Authorization for Release of Medical Records Cover Letter
How To Use
This review list is provided to inform you about this document in question and assist you in its preparation. This is a benign request in the medical world. Therefore, be nice; clear; have your documents together for easy administration (the bane of all of these medical groups). At the end of the above letter, write a short handwritten note saying, “Thanks for your continued help; appreciate your fast response so I can get on with it”. This makes your request for speed less annoying and more personal at the same time. A double win.
The separate document for Authorization itself lends formality and precision to your approach. It is complete and suggests you know what you are doing, so they will want to get you off their hands more quickly than others that reach their in pile. Remember, in the medical world, the challenge is to get in their “A” pile that they attend to and stay out of their “B” pile that they do not! Amusing perhaps; but deadly accurate as a wise overall objective in the medical world. They have tons of paperwork to attend to; make sure you provide emotional (when possible), paperwork, and simplicity incentive for them to deal with you immediately.

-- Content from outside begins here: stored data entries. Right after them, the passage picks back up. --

Lemma ends_processInstruction_flat recur opts sourceObject resultObject i :
  i_instructions i = None ->
  ends (processInstruction recur opts sourceObject resultObject i).
Proof.
  intros Hn. unfold_process. apply ends_bind.
  { unfold_validate. destruct (negb _ && negb _); [apply ends_throw|].
    destruct (i_from i); [|apply ends_throw].
    destruct (i_to i); [apply ends_ret|apply ends_throw]. }
  intros [from to]. simpl. apply ends_bind.
  { unfold_extractSource. apply ends_rethrow.
    destruct from; try apply ends_extractProperty.
    unfold_extractCombined. apply ends_bind.
    - apply ends_array_map. intros p. apply ends_extractProperty.
    - intros extracts. simpl. destruct (negb _); [apply ends_ret|].
      destruct (truthy combine).
      + apply ends_bind; [apply ends_call|intros v; apply ends_ret].
      + apply ends_bind; [discriminate|intros v; apply ends_ret]. }
  intros [ex v]. apply ends_bind.
  { unfold_compute. rewrite Hn. destruct ex.
    - apply ends_bind; [apply ends_ret|]. intros rv.
      destruct (truthy (i_transform i)); [apply ends_call|apply ends_ret].
    - apply ends_bind; [|intros _; destruct (negb _); apply ends_ret].
      destruct (warn opts); [discriminate|apply ends_ret]. }
  intros rv. unfold_write. destruct to.
  - destruct (negb (isObject rv)); [apply ends_throw|apply ends_Object_assign].
  - apply ends_rethrow, ends_lift_heap.
Qed.

Lemma computeResultValue_flat
    recur1 recur2 opts sourceObject resultObject i from extract st :
  i_instructions i = None ->
  computeResultValue recur1 opts sourceObject resultObject i from extract st
  = computeResultValue recur2 opts sourceObject resultObject i from extract st.
Proof. intros Hn. unfold_compute. rewrite Hn. reflexivity. Qed.

Lemma processInstruction_flat recur1 recur2 opts sourceObject resultObject i st :
  i_instructions i = None ->
  processInstruction recur1 opts sourceObject resultObject i st
  = processInstruction recur2 opts sourceObject resultObject i st.
Proof.
  intros Hn. unfold_process. unfold bind.
  destruct (validate i st) as [[from to] s1| |]; try reflexivity. simpl.
  destruct (extractSource sourceObject i from s1) as [ex s2| |];
    try reflexivity.
  by rewrite (computeResultValue_flat recur1 recur2).
Qed.

Lemma for_of_ext {A} (b1 b2 : A -> M unit) xs st :
  (forall x s, In x xs -> b1 x s = b2 x s) ->
  for_of xs b1 st = for_of xs b2 st.
Proof.
  revert st. induction xs as [|x xs IH]; intros st H; [reflexivity|].
  simpl. unfold bind. rewrite (H x st) by (by left).
  destruct (b2 x st); try reflexivity.
  apply IH. intros y s Hy. apply H. by right.
Qed.

Lemma flat_In instructions i :
  flat instructions -> In i (normalize instructions) ->
  i_instructions i = None.
Proof.
  unfold flat. rewrite Forall_forall. intros H Hi. apply H.
  by apply list_elem_of_In.
Qed.

Lemma ends_transformObject_flat recur sourceObject instructions opts :
  flat instructions ->
  ends (transformObject recur sourceObject instructions opts).
Proof.
  intros Hflat. unfold_transformObject.
  apply ends_bind; [discriminate|]. intros h.
  destruct (negb _ && negb _); [apply ends_throw|].
  apply ends_bind; [discriminate|]. intros res.
  apply ends_bind; [|intros _; apply ends_ret].
  apply ends_for_of. intros i Hi.
  apply ends_processInstruction_flat. by eapply flat_In.
Qed.

Lemma transformObject_flat recur1 recur2 sourceObject instructions opts st :
  flat instructions ->
  transformObject recur1 sourceObject instructions opts st
  = transformObject recur2 sourceObject instructions opts st.
Proof.
  intros Hflat. unfold_transformObject. unfold bind, get_heap, alloc.
  destruct (negb _ && negb _); [reflexivity|].
  rewrite (for_of_ext
             (processInstruction recur1 opts sourceObject
                                 (VRef (length (st_heap st))))
             (processInstruction recur2 opts sourceObject
                                 (VRef (length (st_heap st))))).
  - reflexivity.
  - intros i s Hi. apply processInstruction_flat. by eapply flat_In.
Qed.

(** X10: on a source that is not an array, instructions none of which has
    nested instructions make no recursive call: the call ends (returns or
    throws) within the first level of the recursion, and any recursion
    budget gives the same result. *)
Theorem flat_call_does_not_recurse fuel sourceObject instructions opts st :
  array_elements (st_heap st) sourceObject = None ->
  flat instructions ->
  transformData 1 sourceObject instructions opts st <> OutOfFuel
  /\ transformData (S fuel) sourceObject instructions opts st
     = transformData 1 sourceObject instructions opts st.
Proof.
  intros Ha Hflat. split.
  - rewrite transformData_S. unfold bind at 1. unfold get_heap. rewrite Ha.
    by apply ends_transformObject_flat.
  - rewrite !transformData_S. unfold bind at 1 3. unfold get_heap.
    rewrite Ha. by apply transformObject_flat.
Qed.

(** ** [stringifyPath] *)

Lemma string_app_assoc (a b c : string) : (a +:+ b) +:+ c = a +:+ b +:+ c.
Proof.
  induction a as [|x a IH]; [reflexivity|].
  change (String x ((a +:+ b) +:+ c) = String x (a +:+ b +:+ c)).
  by rewrite IH.
Qed.

Lemma split_nonempty sep s : split sep s <> [].
Proof.
  destruct s as [|c s]; simpl; [discriminate|].
  destruct (Ascii.eqb c sep); [discriminate|].
  destruct (split sep s); discriminate.
Qed.

Lemma split_app_sep sep a b :
  split sep (a +:+ String sep b) = split sep a ++ split sep b.
Proof.
  induction a as [|c a IH]; simpl.
  - by rewrite Ascii.eqb_refl.
  - rewrite IH. destruct (Ascii.eqb c sep); [reflexivity|].
    pose proof (split_nonempty sep a) as Hne.
    destruct (split sep a) as [|w ws]; [done|reflexivity].
Qed.

Lemma join_app sep xs ys :
  xs <> [] -> ys <> [] ->
  join sep (xs ++ ys) = join sep xs +:+ sep +:+ join sep ys.
Proof.
  intros Hx Hy. induction xs as [|x xs IH]; [done|].
  destruct xs as [|x' xs].
  - simpl. destruct ys; [done|reflexivity].
  - change (join sep ((x :: x' :: xs) ++ ys))
      with (x +:+ sep +:+ join sep ((x' :: xs) ++ ys)).
    rewrite IH by discriminate.
    change (join sep (x :: x' :: xs)) with (x +:+ sep +:+ join sep (x' :: xs)).
    by rewrite !string_app_assoc.
Qed.

Lemma split_dotless s : dotless s -> split "."%char s = [s].
Proof.
  induction s as [|c s IH]; intros H; [reflexivity|]. simpl.
  destruct (Ascii.eqb c ".") eqn:E.
  - apply Ascii.eqb_eq in E. destruct (H c); [by left|exact E].
  - rewrite IH; [reflexivity|]. intros d Hd. apply H. by right.
Qed.

(** X11: [stringifyPath] prints a dot path with every dot replaced by
    [" => "]: the print of [a.b] is the print of [a], [" => "], the print
    of [b]; a path without dots prints as itself; and a dot path prints
    as the segment array of its pieces does. *)
Theorem stringifyPath_replaces_dots :
  (forall a b,
      stringifyPath_path (PDot (a +:+ "." +:+ b))
      = stringifyPath_path (PDot a) +:+ " => " +:+ stringifyPath_path (PDot b))
  /\ (forall s, dotless s -> stringifyPath_path (PDot s) = s)
  /\ (forall s,
      stringifyPath_path (PDot s)
      = stringifyPath_path (PSegs (map SegStr (split "."%char s)))).
Proof.
  split; [|split].
  - intros a b. simpl.
    change ("." +:+ b) with (String "."%char b).
    rewrite split_app_sep. apply join_app; apply split_nonempty.
  - intros s H. simpl. by rewrite split_dotless.
  - intros s. simpl. f_equal. rewrite map_map. simpl.
    by rewrite map_id.
Qed.

(** ** Two merges in a row *)

(** X12: two [to: null] writes into the result, one after the other (two
    turns of the loop): the result ends with the properties of the second
    value, then those of the first, then the ones it had; on a key they
    share the later write wins. *)
Theorem later_merge_wins lt la lb tf oa ob i1 i2 st :
  lt <> lb ->
  st_heap st !! lt = Some (OObject tf) ->
  st_heap st !! la = Some oa ->
  st_heap st !! lb = Some ob ->
  let merged := own_properties ob ∪ (own_properties oa ∪ tf) in
  (writeResult (VRef lt) i1 ToNull (VRef la) ;;;
   writeResult (VRef lt) i2 ToNull (VRef lb)) st
  = Ret tt (State (<[lt := OObject merged]> (st_heap st)) (console st))
  /\ forall key,
      merged !! key =
        match own_properties ob !! key with
        | Some x => Some x
        | None =>
            match own_properties oa !! key with
            | Some x => Some x
            | None => tf !! key
            end
        end.
Proof.
  intros Hne Ht Ha Hb merged. split.
  - unfold_write. simpl. unfold bind, Object_assign. simpl.
    rewrite Ht, Ha. simpl.
    rewrite list_lookup_insert_eq by (by eapply lookup_lt_Some).
    rewrite list_lookup_insert_ne by exact Hne. rewrite Hb.
    by rewrite list_insert_insert_eq.
  - intros key. unfold merged. rewrite !lookup_union.
    destruct (own_properties ob !! key), (own_properties oa !! key),
      (tf !! key); reflexivity.
Qed.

Faxing and mailing it, as a backup, is the recommended approach. Delivers both immediacy and original signatures for them.
Some medical offices require you to fill out their own release forms. If so, we believe it more expeditious to just present them with yours, which may make them overlook their own bureaucratic tangle, and just release them. At a minimum, this approach won’t hurt; it will certainly let them know you have taken the request, and therefore “them”, seriously. Medical people like that. So you are ahead of the game giving them everything they need should they accept it. If they don’t, you can fill out their form and send it in virtually the same amount of time.
Authorization to Release Medical Records Cover Letter
Name Insurance Coverage In: ______________________________
Plan #: ____________________________
Family Name Covered Under Plan: __________________________
Individual Covered; Subject to This Letter: ____________________
Social Security Number of Individual: _________________________
To: Medical Office Manager,
I am writing to request a copy of my medical records. Please send it to me at the address on this letterhead.
I was formerly a patient of Dr. ______________________________. Enclosed is a signed Authorization to Release Medical Records. I am requesting the records for insurance-related reasons.
If there is a charge for copying the records, please submit a statement with the records and I will remit payment or charge it to my;
Credit card number: ___________________________
Expiration Date: ______________________________
Under my name listed exactly as: _________________________
Thank you for your continued good service that I have received in the past.
Enclosure: Authorization to Release Medical Records
Faxed and Mailed (Unless you can’t fax; if you cannot, then remove this notation).